Start of Block

(** * Matching and candidate-search core of the tracklist-to-catalog sync

    A shallow embedding of [app/models.py], [app/match.py] and the search
    cascade of [app/providers/spotify.py], with the properties of the
    specification stated over it.

    Conventions of the embedding:
    - a Python [str] is a [string]; a character is a code point below 256, and
      whitespace and case mapping are Python's on that range;
    - a Python [float] is a binary64 [float] (the kernel's primitive floats,
      rounding to nearest even as CPython does);
    - a Python [int] is a [Z]; [Optional[T]] is [option T];
    - the HTTP session is an oracle from the requests issued so far and the
      current request to the outcome of the [try] body that issues it. *)

From Stdlib Require Import String Ascii List ZArith NArith Bool Lia.
From Stdlib Require Import Floats DecimalString.
Import ListNotations.

Set Warnings "-inexact-float".
Open Scope string_scope.
Open Scope list_scope.

(** String concatenation, kept apart from the append of lists. *)
Infix "+++" := String.append (right associativity, at level 60).

(** ** Python string primitives *)

Module PyStr.

(** [str.isspace] on one character. *)
Definition isspace (c : ascii) : bool :=
  let n := N_of_ascii c in
  (((9 <=? n) && (n <=? 13)) || ((28 <=? n) && (n <=? 32))
   || (n =? 133) || (n =? 160))%N.

Definition is_upper (c : ascii) : bool :=
  let n := N_of_ascii c in
  (((65 <=? n) && (n <=? 90))
   || ((192 <=? n) && (n <=? 222) && negb (n =? 215)))%N.

(** Lower-case letters whose upper-case form is again below 256. *)
Definition is_lower (c : ascii) : bool :=
  let n := N_of_ascii c in
  (((97 <=? n) && (n <=? 122))
   || ((224 <=? n) && (n <=? 254) && negb (n =? 247)))%N.

Definition lower_char (c : ascii) : ascii :=
  if is_upper c then ascii_of_N (N_of_ascii c + 32) else c.

Definition upper_char (c : ascii) : ascii :=
  if is_lower c then ascii_of_N (N_of_ascii c - 32) else c.

Definition is_cased (c : ascii) : bool := is_upper c || is_lower c.

Fixpoint smap (f : ascii -> ascii) (s : string) : string :=
  match s with
  | EmptyString => EmptyString
  | String c s' => String (f c) (smap f s')
  end.

Fixpoint all_chars (p : ascii -> bool) (s : string) : bool :=
  match s with
  | EmptyString => true
  | String c s' => p c && all_chars p s'
  end.

Definition is_empty (s : string) : bool :=
  match s with EmptyString => true | String _ _ => false end.

(** Truth value of a string: [if s:]. *)
Definition truthy (s : string) : bool := negb (is_empty s).

(** [s.lower()]. *)
Definition lower (s : string) : string := smap lower_char s.

(** [s.title()]: a cased character is upper-cased when the character before
    it is not cased, and lower-cased otherwise. *)
Fixpoint title_from (prev_cased : bool) (s : string) : string :=
  match s with
  | EmptyString => EmptyString
  | String c s' =>
      String (if prev_cased then lower_char c else upper_char c)
             (title_from (is_cased c) s')
  end.

Definition title (s : string) : string := title_from false s.

Fixpoint lstrip (s : string) : string :=
  match s with
  | EmptyString => EmptyString
  | String c s' => if isspace c then lstrip s' else s
  end.

Fixpoint rstrip (s : string) : string :=
  match s with
  | EmptyString => EmptyString
  | String c s' =>
      let r := rstrip s' in
      if isspace c && is_empty r then EmptyString else String c r
  end.

(** [s.strip()]. *)
Definition strip (s : string) : string := rstrip (lstrip s).

Definition flush (cur : string) : list string :=
  if is_empty cur then [] else [cur].

Fixpoint split_from (cur : string) (s : string) : list string :=
  match s with
  | EmptyString => flush cur
  | String c s' =>
      if isspace c then flush cur ++ split_from EmptyString s'
      else split_from (cur +++ String c EmptyString) s'
  end.

(** [s.split()]: the maximal runs of non-whitespace characters. *)
Definition split (s : string) : list string := split_from EmptyString s.

(** [sep.join(parts)]. *)
Definition join (sep : string) (parts : list string) : string :=
  String.concat sep parts.

(** [re.sub(r'\s+', ' ', s)]. *)
Fixpoint collapse_from (in_run : bool) (s : string) : string :=
  match s with
  | EmptyString => EmptyString
  | String c s' =>
      if isspace c
      then (if in_run then collapse_from true s'
            else String " " (collapse_from true s'))
      else String c (collapse_from false s')
  end.

Definition collapse_ws (s : string) : string := collapse_from false s.

(** [sub in s]. *)
Fixpoint contains (sub s : string) : bool :=
  String.prefix sub s
  || match s with
     | EmptyString => false
     | String _ s' => contains sub s'
     end.

(** [s.replace(old, new)] for a non-empty [old]: occurrences are taken
    left to right and do not overlap; [skip] counts the characters of the
    occurrence being dropped. *)
Fixpoint replace_from (old new : string) (skip : nat) (s : string) : string :=
  match s with
  | EmptyString => EmptyString
  | String c s' =>
      match skip with
      | S k => replace_from old new k s'
      | O =>
          if String.prefix old s
          then new +++ replace_from old new (String.length old - 1) s'
          else String c (replace_from old new 0 s')
      end
  end.

Definition replace (old new s : string) : string :=
  replace_from old new 0 s.

(** [s.split(sep)] for a non-empty [sep], as its first piece and the rest. *)
Fixpoint split_sep_from (sep : string) (skip : nat) (s : string)
  : string * list string :=
  match s with
  | EmptyString => (EmptyString, [])
  | String c s' =>
      match skip with
      | S k => split_sep_from sep k s'
      | O =>
          if String.prefix sep s
          then let '(h, t) := split_sep_from sep (String.length sep - 1) s' in
               (EmptyString, h :: t)
          else let '(h, t) := split_sep_from sep 0 s' in
               (String c h, t)
      end
  end.

Definition split_sep (sep s : string) : list string :=
  let '(h, t) := split_sep_from sep 0 s in h :: t.

(** [s.split(sep)[0]]. *)
Definition before_first (sep s : string) : string :=
  fst (split_sep_from sep 0 s).

(** [re.split] on a one-character class. *)
Fixpoint split_class_from (p : ascii -> bool) (s : string)
  : string * list string :=
  match s with
  | EmptyString => (EmptyString, [])
  | String c s' =>
      let '(h, t) := split_class_from p s' in
      if p c then (EmptyString, h :: t) else (String c h, t)
  end.

Definition split_class (p : ascii -> bool) (s : string) : list string :=
  let '(h, t) := split_class_from p s in h :: t.

(** [str(n)] for an integer. *)
Definition of_int (n : Z) : string := NilZero.string_of_int (Z.to_int n).

Definition mem (s : string) (l : list string) : bool :=
  existsb (String.eqb s) l.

End of Block

What you write must match the material above exactly and in full.

## Result of the task
(** * Matching and candidate-search core of the tracklist-to-catalog sync

    A shallow embedding of [app/models.py], [app/match.py] and the search
    cascade of [app/providers/spotify.py], with the properties of the
    specification stated over it.

    Conventions of the embedding:
    - a Python [str] is a [string]; a character is a code point below 256, and
      whitespace and case mapping are Python's on that range;
    - a Python [float] is a binary64 [float] (the kernel's primitive floats,
      rounding to nearest even as CPython does);
    - a Python [int] is a [Z]; [Optional[T]] is [option T];
    - the HTTP session is an oracle from the requests issued so far and the
      current request to the outcome of the [try] body that issues it. *)

From Stdlib Require Import String Ascii List ZArith NArith Bool Lia.
From Stdlib Require Import Floats DecimalString.
Import ListNotations.

Set Warnings "-inexact-float".
Open Scope string_scope.
Open Scope list_scope.

(** String concatenation, kept apart from the append of lists. *)
Infix "+++" := String.append (right associativity, at level 60).

(** ** Python string primitives *)

Module PyStr.

(** [str.isspace] on one character. *)
Definition isspace (c : ascii) : bool :=
  let n := N_of_ascii c in
  (((9 <=? n) && (n <=? 13)) || ((28 <=? n) && (n <=? 32))
   || (n =? 133) || (n =? 160))%N.

Definition is_upper (c : ascii) : bool :=
  let n := N_of_ascii c in
  (((65 <=? n) && (n <=? 90))
   || ((192 <=? n) && (n <=? 222) && negb (n =? 215)))%N.

(** Lower-case letters whose upper-case form is again below 256. *)
Definition is_lower (c : ascii) : bool :=
  let n := N_of_ascii c in
  (((97 <=? n) && (n <=? 122))
   || ((224 <=? n) && (n <=? 254) && negb (n =? 247)))%N.

Definition lower_char (c : ascii) : ascii :=
  if is_upper c then ascii_of_N (N_of_ascii c + 32) else c.

Definition upper_char (c : ascii) : ascii :=
  if is_lower c then ascii_of_N (N_of_ascii c - 32) else c.

Definition is_cased (c : ascii) : bool := is_upper c || is_lower c.

Fixpoint smap (f : ascii -> ascii) (s : string) : string :=
  match s with
  | EmptyString => EmptyString
  | String c s' => String (f c) (smap f s')
  end.

Fixpoint all_chars (p : ascii -> bool) (s : string) : bool :=
  match s with
  | EmptyString => true
  | String c s' => p c && all_chars p s'
  end.

Definition is_empty (s : string) : bool :=
  match s with EmptyString => true | String _ _ => false end.

(** Truth value of a string: [if s:]. *)
Definition truthy (s : string) : bool := negb (is_empty s).

(** [s.lower()]. *)
Definition lower (s : string) : string := smap lower_char s.

(** [s.title()]: a cased character is upper-cased when the character before
    it is not cased, and lower-cased otherwise. *)
Fixpoint title_from (prev_cased : bool) (s : string) : string :=
  match s with
  | EmptyString => EmptyString
  | String c s' =>
      String (if prev_cased then lower_char c else upper_char c)
             (title_from (is_cased c) s')
  end.

Definition title (s : string) : string := title_from false s.

Fixpoint lstrip (s : string) : string :=
  match s with
  | EmptyString => EmptyString
  | String c s' => if isspace c then lstrip s' else s
  end.

Fixpoint rstrip (s : string) : string :=
  match s with
  | EmptyString => EmptyString
  | String c s' =>
      let r := rstrip s' in
      if isspace c && is_empty r then EmptyString else String c r
  end.

(** [s.strip()]. *)
Definition strip (s : string) : string := rstrip (lstrip s).

Definition flush (cur : string) : list string :=
  if is_empty cur then [] else [cur].

Fixpoint split_from (cur : string) (s : string) : list string :=
  match s with
  | EmptyString => flush cur
  | String c s' =>
      if isspace c then flush cur ++ split_from EmptyString s'
      else split_from (cur +++ String c EmptyString) s'
  end.

(** [s.split()]: the maximal runs of non-whitespace characters. *)
Definition split (s : string) : list string := split_from EmptyString s.

(** [sep.join(parts)]. *)
Definition join (sep : string) (parts : list string) : string :=
  String.concat sep parts.

(** [re.sub(r'\s+', ' ', s)]. *)
Fixpoint collapse_from (in_run : bool) (s : string) : string :=
  match s with
  | EmptyString => EmptyString
  | String c s' =>
      if isspace c
      then (if in_run then collapse_from true s'
            else String " " (collapse_from true s'))
      else String c (collapse_from false s')
  end.

Definition collapse_ws (s : string) : string := collapse_from false s.

(** [sub in s]. *)
Fixpoint contains (sub s : string) : bool :=
  String.prefix sub s
  || match s with
     | EmptyString => false
     | String _ s' => contains sub s'
     end.

(** [s.replace(old, new)] for a non-empty [old]: occurrences are taken
    left to right and do not overlap; [skip] counts the characters of the
    occurrence being dropped. *)
Fixpoint replace_from (old new : string) (skip : nat) (s : string) : string :=
  match s with
  | EmptyString => EmptyString
  | String c s' =>
      match skip with
      | S k => replace_from old new k s'
      | O =>
          if String.prefix old s
          then new +++ replace_from old new (String.length old - 1) s'
          else String c (replace_from old new 0 s')
      end
  end.

Definition replace (old new s : string) : string :=
  replace_from old new 0 s.

(** [s.split(sep)] for a non-empty [sep], as its first piece and the rest. *)
Fixpoint split_sep_from (sep : string) (skip : nat) (s : string)
  : string * list string :=
  match s with
  | EmptyString => (EmptyString, [])
  | String c s' =>
      match skip with
      | S k => split_sep_from sep k s'
      | O =>
          if String.prefix sep s
          then let '(h, t) := split_sep_from sep (String.length sep - 1) s' in
               (EmptyString, h :: t)
          else let '(h, t) := split_sep_from sep 0 s' in
               (String c h, t)
      end
  end.

Definition split_sep (sep s : string) : list string :=
  let '(h, t) := split_sep_from sep 0 s in h :: t.

(** [s.split(sep)[0]]. *)
Definition before_first (sep s : string) : string :=
  fst (split_sep_from sep 0 s).

(** [re.split] on a one-character class. *)
Fixpoint split_class_from (p : ascii -> bool) (s : string)
  : string * list string :=
  match s with
  | EmptyString => (EmptyString, [])
  | String c s' =>
      let '(h, t) := split_class_from p s' in
      if p c then (EmptyString, h :: t) else (String c h, t)
  end.

Definition split_class (p : ascii -> bool) (s : string) : list string :=
  let '(h, t) := split_class_from p s in h :: t.

(** [str(n)] for an integer. *)
Definition of_int (n : Z) : string := NilZero.string_of_int (Z.to_int n).

Definition mem (s : string) (l : list string) : bool :=
  existsb (String.eqb s) l.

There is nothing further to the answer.